EXERCISE OBJECTIVE >>
What you give must be exactly the lines of the material from the first through the line that contains "else if t =? T_DEPOSIT then refuse key", inclusive, and no others.

BEGIN SOURCE RECORDS

(* ===== verification/Validator.v ===== *)
(** * The client validator

    [validateOutpoint] walks the ancestors of an outpoint breadth-first, orders them
    parents first, and runs [_validateOutpointSingle] on each; the verdicts are kept in
    [validatedSet].  Notes whose validity another service decides (fair mints, the
    mixer, drops, the AMM and the farms, the Ethereum pool) go through one interface,
    [Service]. *)
From S2P Require Import Prelude Bytes Crypto EnvelopeScript CodecTransfer CodecIssue CodecPool CodecSlots CodecAmm.
From S2P Require Import Messages Curve Kernel Notes Handlers.

(** The handlers of the notes another service decides. *)
Class Service `{Chain} := service : outpoint → txn → envelope → V bool.

Section validator.
Context `{Hash} {SE : Secp} {CH : Chain} {SV : Service}.

(** ** One outpoint *)
Definition service_opcodes : list Z :=
  [T_PMINT; T_WITHDRAW; T_DROP; T_DCLAIM; T_PROTOCOL_FEE_CLAIM; T_LP_ADD; T_LP_REMOVE; T_SWAP_VAR;
   T_SWAP_ROUTE; T_CROSSOUT_MINT; T_LP_UNBOND; T_LP_HARVEST; T_FARM_REFUND].

Definition dispatch (key : outpoint) (tx : txn) (e : envelope) : V bool :=
  let p := env_payload e in
  let t := env_opcode e in
  if t =? T_CETCH then cetch_handler key p
  else if t =? T_MINT then mint_handler key tx p
  else if t =? T_CXFER then cxfer_handler key tx p
  else if t =? T_BURN then burn_handler key tx p
  else if t =? T_CXFER_BPP then cxfer_bpp_handler key tx p
  else if t =? T_AXFER then axfer_handler false key tx p
  else if t =? T_AXFER_BPP then axfer_handler true key tx p
  else if t =? T_AXFER_VAR then axfer_var_handler false key tx p
  else if t =? T_AXFER_VAR_BPP then axfer_var_handler true key tx p
  else if t =? T_PETCH then refuse key
  else if t =? T_DEPOSIT then refuse key
  else if t =? T_PREAUTH_BID then preauth_bid_handler key tx p
  else if t =? T_PREAUTH_BID_VAR then preauth_bid_var_handler key tx p
  else if t =? T_CXFER_BOUND then cxfer_bound_handler key tx p
  else if bool_decide (t ∈ service_opcodes) then service key tx e
  else refuse key.

Definition validate_witness (key : outpoint) (tx : txn) (i0 : txin) : V bool :=
  if (length (in_witness i0) =? 0)%nat then refuse_with key FETCH_FAILED else
  if (length (in_witness i0) <? 3)%nat then
    refuse_with key (if bool_decide (in_prevtype i0 = "v0_p2wpkh"%string) || bool_decide (in_prevtype i0 = "v0_p2wsh"%string)
                     then INVALID else FETCH_FAILED)
  else
  match _witnessEnvelope (in_witness i0) with
  | None => refuse_with key INVALID
  | Some e =>
      boundPending ← _boundSpendPending tx;
      match boundPending with
      | Some r => refuse_with key r
      | None => dispatch key tx e
      end
  end.

Definition _validateOutpointSingle (key : outpoint) : V bool :=
  s ← get;
  match validatedSet s !! key with
  | Some b => mret b
  | None =>
      match fetchTx (txid key) with
      | None => refuse_with key FETCH_FAILED
      | Some tx =>
          match tx_vin tx with
          | [] => refuse_with key FETCH_FAILED
          | i0 :: _ =>
              match _txOutputEnvelope tx with
              | Some outEnv =>
                  if env_opcode outEnv =? T_BTC_SPEND then service key tx outEnv
                  else validate_witness key tx i0
              | None => validate_witness key tx i0
              end
          end
      end
  end.

(** ** The walk over the ancestors *)

(** the outpoints the walk takes up from a transaction with this envelope *)
Definition parents (tx : txn) (e : envelope) : list outpoint :=
  let p := env_payload e in
  let t := env_opcode e in
  let ins := prevs (drop 1 (tx_vin tx)) in
  let first_of {A} (d : option A) := if d is Some _ then take 1 ins else [] in
  let counted (aic : Z) := take (Z.to_nat aic) ins in
  if t =? T_CXFER then (if decoded (decodeCXferPayload p) is Some _ then ins else [])
  else if t =? T_BURN then (if decoded (CBurn.decodeCBurnPayload p) is Some _ then ins else [])
  else if t =? T_CXFER_BPP then (if decoded (decodeCXferBppPayload p) is Some _ then ins else [])
  else if t =? T_CXFER_BOUND then (if decoded (CxferBound.decodeCXferBoundPayload p) is Some _ then ins else [])
  else if t =? T_AXFER then (if decoded (decodeAxferPayload p) is Some d then counted (Axfer.assetInputCount d) else [])
  else if t =? T_AXFER_BPP then (if decoded (decodeAxferBppPayload p) is Some d then counted (Axfer.assetInputCount d) else [])
  else if t =? T_AXFER_VAR then first_of (decoded (decodeAxferVarPayload p))
  else if t =? T_AXFER_VAR_BPP then first_of (decoded (decodeAxferVarBppPayload p))
  else if t =? T_MINT then (if decoded (CMint.decodeCMintPayload p) is Some d then [Outpoint (CMint.etchTxid d) 0] else [])
  else if t =? T_PREAUTH_BID then
    (if decoded (PreauthBid.decodePreauthBidPayload p) is Some d then counted (PreauthBid.assetInputCount d) else [])
  else if t =? T_PREAUTH_BID_VAR then
    (if decoded (PreauthBidVar.decodePreauthBidVarPayload p) is Some d then counted (PreauthBidVar.assetInputCount d) else [])
  else if t =? T_SWAP_VAR then first_of (decoded (SwapVar.decodeTSwapVarPayload p))
  else if t =? T_SWAP_ROUTE then first_of (decoded (SwapRoute.decodeTSwapRoutePayload p))
  else [].

(** [topoList] (its keys are [enqueued]) and [parentsOf] *)
Record walk := Walk { topoList : list outpoint; parentsOf : gmap outpoint (list outpoint) }.
Definition deps_of (w : walk) (k : outpoint) : list outpoint := default [] (parentsOf w !! k).

Definition enqueue (vs : gmap outpoint bool) (expanding : option outpoint) (w : walk) (k : outpoint) : walk :=
  let po := match expanding with
            | Some e => <[e := deps_of w e ++ [k]]> (parentsOf w)
            | None => parentsOf w
            end in
  if bool_decide (k ∈ topoList w) || bool_decide (is_Some (vs !! k)) then Walk (topoList w) po
  else Walk (topoList w ++ [k]) po.

(** a node's transaction and envelope, [None] when either is missing: [decodedMap] *)
Definition node_env (k : outpoint) : option (txn * envelope) :=
  tx ← fetchTx (txid k);
  e ← (if tx_vin tx is i0 :: _ then _witnessEnvelope (in_witness i0) else None);
  Some (tx, e).

(** One node: a note the attested set credits is not walked further. *)
Definition expand (k : outpoint) (w : walk) : V walk :=
  match node_env k with
  | None => mret w
  | Some (tx, e) =>
      credited ← _trackedCredit k tx;
      if credited : bool then mret w else
      s ← get;
      mret (foldl (enqueue (validatedSet s) (Some k)) w (parents tx e))
  end.

(** [while (cursor < topoList.length)]; [None] when the fuel ends first *)
Fixpoint walk_loop (fuel cursor : nat) (w : walk) (s : vstate) : option (res walk * vstate) :=
  match topoList w !! cursor with
  | None => Some (Ok w, s)
  | Some k =>
      match fuel with
      | O => None
      | S fuel =>
          match expand k w s with
          | (Ok w', s') => walk_loop fuel (S cursor) w' s'
          | (r, s') => Some (r, s')
          end
      end
  end.

(** ** Parents first

    A depth-first traversal with an explicit stack of nodes and the position of the next
    parent to look at. *)
Record dfs := Dfs { stack : list (outpoint * nat); placed : gset outpoint; order : list outpoint }.

Definition dfs_step (w : walk) (d : dfs) : dfs :=
  match stack d with
  | [] => d
  | (k, next) :: st =>
      match deps_of w k !! next with
      | Some parent =>
          let st' := (k, S next) :: st in
          if bool_decide (parent ∈ topoList w) && negb (bool_decide (parent ∈ placed d))
          then Dfs ((parent, 0%nat) :: st') ({[ parent ]} ∪ placed d) (order d)
          else Dfs st' (placed d) (order d)
      | None => Dfs st (placed d) (order d ++ [k])
      end
  end.

(** [while (stack.length)] *)
Fixpoint dfs_loop (fuel : nat) (w : walk) (d : dfs) : option dfs :=
  match stack d with
  | [] => Some d
  | _ => match fuel with
         | O => None
         | S fuel => dfs_loop fuel w (dfs_step w d)
         end
  end.

Definition dfs_start (k : outpoint) (d : dfs) : dfs := Dfs [(k, 0%nat)] ({[ k ]} ∪ placed d) (order d).

(** Enough for one pass: every node is popped once, every parent looked at once. *)
Definition dfs_fuel (w : walk) : nat := sum_list (map (λ k, S (length (deps_of w k))) (topoList w)).

Fixpoint order_from (w : walk) (starts : list outpoint) (d : dfs) : option dfs :=
  match starts with
  | [] => Some d
  | k :: starts =>
      if bool_decide (k ∈ placed d) then order_from w starts d
      else d' ← dfs_loop (dfs_fuel w) w (dfs_start k d); order_from w starts d'
  end.
Definition order_of (w : walk) : option (list outpoint) :=
  d ← order_from w (topoList w) (Dfs [] ∅ []); Some (order d).

(** ** The validator *)
Fixpoint validate_each (ks : list outpoint) : V unit :=
  match ks with
  | [] => mret tt
  | k :: ks =>
      s ← get;
      (if bool_decide (is_Some (validatedSet s !! k)) then mret tt
       else _validateOutpointSingle k;; mret tt);;
      validate_each ks
  end.

Definition validateOutpoint (fuel : nat) (root : outpoint) (s : vstate) : option (res bool * vstate) :=
  match validatedSet s !! root with
  | Some b => Some (Ok b, s)
  | None =>
      o ← walk_loop fuel 0 (enqueue (validatedSet s) None (Walk [] ∅) root) s;
      match o with
      | (Ok w, s') =>
          ks ← order_of w;
          Some ((validate_each ks;; s ← get; mret (default false (validatedSet s !! root))) s')
      | (Null, s') => Some (Null, s')
      | (Throw e, s') => Some (Throw e, s')
      | (Oob, s') => Some (Oob, s')
      end
  end.
End validator.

END SOURCE RECORDS

TASK RESULT >>
(* ===== verification/Validator.v ===== *)
(** * The client validator

    [validateOutpoint] walks the ancestors of an outpoint breadth-first, orders them
    parents first, and runs [_validateOutpointSingle] on each; the verdicts are kept in
    [validatedSet].  Notes whose validity another service decides (fair mints, the
    mixer, drops, the AMM and the farms, the Ethereum pool) go through one interface,
    [Service]. *)
From S2P Require Import Prelude Bytes Crypto EnvelopeScript CodecTransfer CodecIssue CodecPool CodecSlots CodecAmm.
From S2P Require Import Messages Curve Kernel Notes Handlers.

(** The handlers of the notes another service decides. *)
Class Service `{Chain} := service : outpoint → txn → envelope → V bool.

Section validator.
Context `{Hash} {SE : Secp} {CH : Chain} {SV : Service}.

(** ** One outpoint *)
Definition service_opcodes : list Z :=
  [T_PMINT; T_WITHDRAW; T_DROP; T_DCLAIM; T_PROTOCOL_FEE_CLAIM; T_LP_ADD; T_LP_REMOVE; T_SWAP_VAR;
   T_SWAP_ROUTE; T_CROSSOUT_MINT; T_LP_UNBOND; T_LP_HARVEST; T_FARM_REFUND].

Definition dispatch (key : outpoint) (tx : txn) (e : envelope) : V bool :=
  let p := env_payload e in
  let t := env_opcode e in
  if t =? T_CETCH then cetch_handler key p
  else if t =? T_MINT then mint_handler key tx p
  else if t =? T_CXFER then cxfer_handler key tx p
  else if t =? T_BURN then burn_handler key tx p
  else if t =? T_CXFER_BPP then cxfer_bpp_handler key tx p
  else if t =? T_AXFER then axfer_handler false key tx p
  else if t =? T_AXFER_BPP then axfer_handler true key tx p
  else if t =? T_AXFER_VAR then axfer_var_handler false key tx p
  else if t =? T_AXFER_VAR_BPP then axfer_var_handler true key tx p
  else if t =? T_PETCH then refuse key
  else if t =? T_DEPOSIT then refuse key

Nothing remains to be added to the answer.